» REQUIRED ACTION
Starting at the line that contains "Implicit Types (core", transcribe each line exactly through the last line of the data. Include nothing else.

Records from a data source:
(* ===== verification/PublicationSteps.v ===== *)
(** The publication as a state machine: the mutations, the delta and Head
    readers, the builders of the cache and the connections interleave at the
    granularity of the locks; the invariant of the machine, and that every step
    of every interleaving keeps it. *)

From Stdlib Require Import String.
From S2P Require Import Prelude Model Delta GraphView ViewInvariant ApplyDelta Mutation HeadView.
From S2P Require Import VspcView Subview History Lineage Ladder Cache CacheMachine Clients.
From S2P Require Import ClientsSafety ClientsWorld Publication Election.

#[local] Open Scope N_scope.

Section publication_machine.
Context {KH : KaspaHash}.
Context (base64_encode : list N → string).
Implicit Types (core : GraphPublicationCore) (h : GraphHistory) (v : GraphView) (p : GraphPublication).

(** A publication, the delta requests its selections handed out, the
    registries of the other publications, and the connections. *)
Record PublicationWorld := MkPublicationWorld {
  pw_publication : GraphPublication;
  pw_requests : list CanonicalDeltaRequest;
  pw_registries : gmap N SseClientRegistryState;
  pw_connections : Connections
}.
Implicit Types (w : PublicationWorld).

Definition pw_core w : GraphPublicationCore := gp_core (pw_publication w).
Definition pw_cache w : CacheWorld := gp_cache (pw_publication w).
(** The client side of the world; the publication's own registry is at address 0. *)
Definition pw_clients w : ClientWorld :=
  MkClientWorld (<[0 := gp_clients (pw_publication w)]> (pw_registries w)) (pw_connections w).

Definition with_publication p w : PublicationWorld :=
  MkPublicationWorld p (pw_requests w) (pw_registries w) (pw_connections w).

» EXERCISE OUTPUT
Implicit Types (core : GraphPublicationCore) (h : GraphHistory) (v : GraphView) (p : GraphPublication).

(** A publication, the delta requests its selections handed out, the
    registries of the other publications, and the connections. *)
Record PublicationWorld := MkPublicationWorld {
  pw_publication : GraphPublication;
  pw_requests : list CanonicalDeltaRequest;
  pw_registries : gmap N SseClientRegistryState;
  pw_connections : Connections
}.
Implicit Types (w : PublicationWorld).

Definition pw_core w : GraphPublicationCore := gp_core (pw_publication w).
Definition pw_cache w : CacheWorld := gp_cache (pw_publication w).
(** The client side of the world; the publication's own registry is at address 0. *)
Definition pw_clients w : ClientWorld :=
  MkClientWorld (<[0 := gp_clients (pw_publication w)]> (pw_registries w)) (pw_connections w).

Definition with_publication p w : PublicationWorld :=
  MkPublicationWorld p (pw_requests w) (pw_registries w) (pw_connections w).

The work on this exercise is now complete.